### What you should do
Only the lines from the one containing "if far_r : bool" through the last line of the data are to be written out, exactly and in full.

### Data for this task
Definition rotateLeft (node : ptr) : M A unit :=
  par <- getParent node ;;
  p <- getParent node ;;
  grandParent <- getParent p ;;
  gl <- fld left grandParent ;;
  left_kid <- (match gl with
               | Some _ => pd <- fld data par ;; nonnull_same pd gl
               | None => ret false
               end) ;;
  (if left_kid : bool then
     (* the right kid of a left kid *)
     set_left grandParent node ;;;
     nl <- fld left node ;;
     (match nl with
      | Some _ => set_parent nl par
      | None => ret tt
      end) ;;;
     set_right par nl ;;;
     set_left node par ;;;
     set_parent node grandParent ;;;
     set_parent par node ;;;
     rotateRight2 par ;;;
     set_color node BLACK
   else
     (* the right kid of a right kid *)
     rotateLeft2 node ;;;
     set_color par BLACK) ;;;
  set_color grandParent RED.

Definition rotateRight (node : ptr) : M A unit :=
  par <- getParent node ;;
  p <- getParent node ;;
  grandParent <- getParent p ;;
  gr <- fld right grandParent ;;
  right_kid <- (match gr with
                | Some _ => pd <- fld data par ;; nonnull_same pd gr
                | None => ret false
                end) ;;
  (if right_kid : bool then
     (* the left kid of a right kid *)
     set_right grandParent node ;;;
     nr <- fld right node ;;
     (match nr with
      | Some _ => set_parent nr par
      | None => ret tt
      end) ;;;
     set_left par nr ;;;
     set_right node par ;;;
     set_parent node grandParent ;;;
     set_parent par node ;;;
     rotateLeft2 par ;;;
     set_color node BLACK
   else
     pd <- fld data par ;;
     gl <- fld left grandParent ;;
     gld <- fld data gl ;;
     if compFunc pd gld =? 0 then
       (* the left kid of a left kid *)
       rotateRight2 node ;;;
       set_color par BLACK
     else ret tt) ;;;
  set_color grandParent RED.

Fixpoint fixTreeInsert (fuel : nat) (newlyAdded : ptr) : M A unit :=
  match fuel with
  | O => out_of_fuel
  | S fuel =>
    uncle <- getUncle newlyAdded ;;
    par <- getParent newlyAdded ;;
    grandParent <- getParent par ;;
    r <- get_root ;;
    rd <- fld data r ;;
    nd <- fld data newlyAdded ;;
    (* case 1 *)
    if compFunc rd nd =? 0 then set_color newlyAdded BLACK
    else
      pc <- fld color par ;;
      (* case 2: no need to change *)
      if is_red pc then
        (* case 3 *)
        uncle_red <- nonnull_red uncle ;;
        if uncle_red : bool then
          set_color par BLACK ;;;
          set_color uncle BLACK ;;;
          set_color grandParent RED ;;;
          fixTreeInsert fuel grandParent
        else
          pl <- fld left par ;;
          left_kid <- nonnull_same nd pl ;;
          if left_kid : bool then rotateRight newlyAdded
          else rotateLeft newlyAdded
      else ret tt
  end.

Fixpoint contains (fuel : nat) (node : ptr) (d : A) : M A Z :=
  match fuel with
  | O => out_of_fuel
  | S fuel =>
    match node with
    | Some _ =>
      nd <- fld data node ;;
      if compFunc nd d =? 0 then ret 1
      else if compFunc nd d <? 0 then
        r <- fld right node ;; contains fuel r d
      else
        l <- fld left node ;; contains fuel l d
    | None => ret 0
    end
  end.

Definition RBTreeContains (t : treeptr) (d : A) : M A Z :=
  match t with
  | TNULL => ret 0
  | TREE => r <- get_root ;; with_gas (fun g => contains g r d)
  end.

(** Lines 194-203: the node is allocated and its five fields are set. *)
Definition new_node (d : A) : M A ptr :=
  fun m => match alloc (nodes m) with
           | None => Done None m
           | Some a =>
             Done (Some a)
                  (mkMem (<[a := mkNode d RED None None None]> (nodes m)) (tree m) (freed m))
           end.

Definition insertToRBTree (t : treeptr) (d : option A) : M A Z :=
  match t with
  | TNULL => ret 0
  | TREE =>
    match d with
    | None => ret 0
    | Some d =>
      c <- RBTreeContains t d ;;
      if c =? 1 then ret 0
      else
        newNode <- new_node d ;;
        match newNode with
        | None => ret 0
        | Some _ =>
          r <- get_root ;;
          match r with
          | None =>
            set_color newNode BLACK ;;;
            set_root newNode ;;;
            add_size 1 ;;;
            ret 1
          | Some _ =>
            ok <- with_gas (fun g => treeRBinsert g r newNode) ;;
            if ok =? 0 then ret 0
            else
              with_gas (fun g => fixTreeInsert g newNode) ;;;
              add_size 1 ;;;
              ret 1
          end
        end
    end
  end.

Fixpoint minValue (fuel : nat) (current : ptr) : M A ptr :=
  match fuel with
  | O => out_of_fuel
  | S fuel =>
    l <- fld left current ;;
    match l with
    | Some _ => minValue fuel l
    | None => ret current
    end
  end.

Definition inOrderSuccessor (n : ptr) : M A ptr :=
  match n with
  | None => ret None
  | Some _ =>
    r <- fld right n ;;
    match r with
    | Some _ => with_gas (fun g => minValue g r)
    | None => ret None
    end
  end.

Definition treeReplaceNode (n child : ptr) : M A unit :=
  temp <- fld data n ;;
  cd <- fld data child ;;
  set_data n cd ;;;
  set_data child temp.

Fixpoint nodeFinder (fuel : nat) (node : ptr) (d : A) : M A ptr :=
  match fuel with
  | O => out_of_fuel
  | S fuel =>
    nd <- fld data node ;;
    if compFunc nd d =? 0 then ret node
    else if compFunc nd d <? 0 then
      r <- fld right node ;; nodeFinder fuel r d
    else
      l <- fld left node ;; nodeFinder fuel l d
  end.

Definition rotateRightDelete (par : ptr) : M A unit :=
  s <- fld left par ;;
  sr <- fld right s ;;
  set_left par sr ;;;
  (match sr with
   | Some _ => set_parent sr par
   | None => ret tt
   end) ;;;
  set_right s par ;;;
  pp <- fld parent par ;;
  set_parent s pp ;;;
  (match pp with
   | Some _ =>
     ppl <- fld left pp ;;
     pd <- fld data par ;;
     left_kid <- nonnull_same pd ppl ;;
     if left_kid : bool then set_left pp s else set_right pp s
   | None => set_root s
   end) ;;;
  set_parent par s.

Definition rotateLeftDelete (par : ptr) : M A unit :=
  s <- fld right par ;;
  sl <- fld left s ;;
  set_right par sl ;;;
  (match sl with
   | Some _ => set_parent sl par
   | None => ret tt
   end) ;;;
  set_left s par ;;;
  pp <- fld parent par ;;
  set_parent s pp ;;;
  (match pp with
   | Some _ =>
     pd <- fld data par ;;
     ppl <- fld left pp ;;
     ppld <- fld data ppl ;;
     if compFunc pd ppld =? 0 then set_left pp s else set_right pp s
   | None => set_root s
   end) ;;;
  set_parent par s.

Definition deleteE (par : ptr) (side : Side) : M A unit :=
  match side with
  | SideL =>
    sib <- fld right par ;;
    pc <- fld color par ;;
    Sc <- fld color sib ;;
    set_color par Sc ;;;
    set_color sib pc ;;;
    rotateLeftDelete par ;;;
    Sr <- fld right sib ;;
    set_color Sr BLACK
  | SideR =>
    sib <- fld left par ;;
    pc <- fld color par ;;
    Sc <- fld color sib ;;
    set_color par Sc ;;;
    set_color sib pc ;;;
    rotateRightDelete par ;;;
    Sl <- fld left sib ;;
    set_color Sl BLACK
  | SideT => ret tt
  end.

Definition deleteD (par : ptr) (side : Side) : M A unit :=
  match side with
  | SideL =>
    sib <- fld right par ;;
    Sl <- fld left sib ;;
    set_color Sl BLACK ;;;
    set_color sib RED ;;;
    rotateRightDelete sib ;;;
    deleteE par side
  | _ =>
    sib <- fld left par ;;
    Sr <- fld right sib ;;
    set_color Sr BLACK ;;;
    set_color sib RED ;;;
    rotateLeftDelete sib ;;;
    deleteE par side
  end.

(** [deleteB] and [deleteC] call back into [delete3]; the callee is the
    argument [delete3]. *)
Definition deleteB_rec (delete3 : ptr -> Side -> M A unit) (par : ptr) (side : Side)
  : M A unit :=
  pc <- fld color par ;;
  if is_red pc then
    (* case i *)
    set_color par BLACK ;;;
    match side with
    | SideL => sib <- fld right par ;; set_color sib RED
    | SideR => sib <- fld left par ;; set_color sib RED
    | SideT => ret tt
    end
  else
    match side with
    | SideL => sib <- fld right par ;; set_color sib RED
    | _ =>
      sib <- fld left par ;;
      set_color sib RED ;;;
      pp <- fld parent par ;;
      match pp with
      | Some _ =>
        pd <- fld data par ;;
        ppl <- fld left pp ;;
        ppld <- fld data ppl ;;
        if compFunc pd ppld =? 0 then delete3 pp SideL
        else delete3 pp SideR
      | None => ret tt
      end
    end.

Definition deleteC_rec (delete3 : ptr -> Side -> M A unit) (par : ptr) (side : Side)
  : M A unit :=
  (match side with
   | SideL =>
     pc <- fld color par ;;
     sib <- fld right par ;;
     Sc <- fld color sib ;;
     set_color par Sc ;;;
     set_color sib pc ;;;
     rotateLeftDelete par
   | SideR =>
     pc <- fld color par ;;
     sib <- fld left par ;;
     Sc <- fld color sib ;;
     set_color par Sc ;;;
     set_color sib pc ;;;
     rotateRightDelete par
   | SideT => ret tt
   end) ;;;
  delete3 par side.

(** The sibling analysis of [delete3], written once for both sides:
    [sib] is the sibling of the removed node, [near] is the sibling's
    child towards the removed node and [far] the other one.  The first
    test reads the sibling's right child before its left child on
    either side, as the source does. *)
Definition delete3_sibling (deleteB deleteC : ptr -> Side -> M A unit)
    (pnode : ptr) (side : Side) (sib : ptr) (near_far : Node A -> ptr * ptr) : M A unit :=
  sb <- nonnull_black sib ;;
  if sb : bool then
    Sn <- deref sib ;;
    let (near, far) := near_far Sn in
    right_b <- null_or_black (right Sn) ;;
    both_b <- (if right_b : bool then null_or_black (left Sn) else ret false) ;;
    if both_b : bool then deleteB pnode side
    else
      near_r <- nonnull_red near ;;
      far_b <- (if near_r : bool then null_or_black far else ret false) ;;
      if far_b : bool then deleteD pnode side
      else
        far_r <- nonnull_red far ;;
        if far_r : bool then deleteE pnode side else ret tt
  else deleteC pnode side.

### Answer area
        if far_r : bool then deleteE pnode side else ret tt
  else deleteC pnode side.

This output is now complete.